Friday’s numbers

I suggest readers backtrack to January 14th and read forward in time. This post is connected to a group of posts. It’s best understood by starting back when these testing events begin. I also plan to clean up my recent posts and add more explanations for acronyms, so if you have arrived at this post on January 24th, I suggest you check back in a few days. I wanted to get all this data down while I was in the trenches, exhausted or not, so some recent posts are … untidy.

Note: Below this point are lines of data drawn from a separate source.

(* ===== verification/ClientUploads.v ===== *)
(** * ClientUploads: [HttpBackend::upload] with its worker threads

    The main thread reads the file a second time and hands every missing chunk
    to a bounded channel; [chunk_concurrency] workers upload them and report
    the first error each on an unbounded channel.  [ul_turn] is one atomic
    action of one thread.  Other processes may change the world between any
    two turns, but not the requests this process has made. *)
From S2P Require Import Prelude Digest Manifest Stream Protocol Text Agent Tree Backend.
From stdpp Require Import relations.
#[local] Open Scope N_scope.

Section ClientUploads.
  Context {Srv : Type} {url_lib : UrlLib} {http : Http Srv} {lib : ClientLib}
          {hex : HexCodec} {hashes : Hashes} {uuid_text : UuidText} {fastcdc : FastCdc}.
  Local Abbreviation Client := (Client Srv).
  Local Abbreviation Task A := (tree Client BackendError A).

(** ** Before the threads start *)

(** What the threads work with. *)
Record Plan := mkPlan {
  pl_action : TransferAction;
  pl_begin : BeginUploadRequest;
  pl_response : BeginUploadResponse;
  pl_source : Reader;
  pl_missing : gset N;
}.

The ACCESS test is winding down. We are helping other grades to finish now. Total time on ACCESS for Friday was only 1.78 hours. I accidentally omitted some MAP time from a few days ago. The administration gave us all packets with MAP scores and I went over those scores in class. I’ll count this as standardized test time, too, since going over results of a standardized test in class precludes doing the actual lesson plan. That time amounted to roughly 20 minutes. Total time for MAP, ACCESS and SLO testing now stands at 25.04 hours over the last nine instructional days. This number only represents hours taken out of the actual school day. The hours spent grading SLOs at home are not included, although those hours deserve some recognition since I cannot grade regular student papers or prepare instruction while I am grading my SLOs.

Let’s throw a percentage in here: I have 43.6 hours available for instruction during nine days. My test total of 25.04 represents 57% of those hours. That’s time directly related to testing. It’s only a partial calculation of the actual time lost.

Any attempt to quantify lost class time will necessarily be an underestimate. I can calculate the minutes I lose directly, but I can’t account for ancillary test damage. One earlier post added seven minutes into the test count because those seven minutes were instructionally useless. We didn’t have time to work on the week’s lessons, and even if I had thrust some five minute activity at the students, they were burnt out. Test burn-out affects all the remaining minutes of a school day. Sometimes I wonder how often test burn-out affects all the remaining minutes of a school life. For some students, we pile on set after set of depressing scores, month after month, year after year. The cumulative effect of those scores cannot be trivial. After awhile, I know I’d give up. Why play a game you never win?

Unfortunately, win, lose or even mutilate yourself in frustration, and America’s school districts may still make you play — over and over and over again.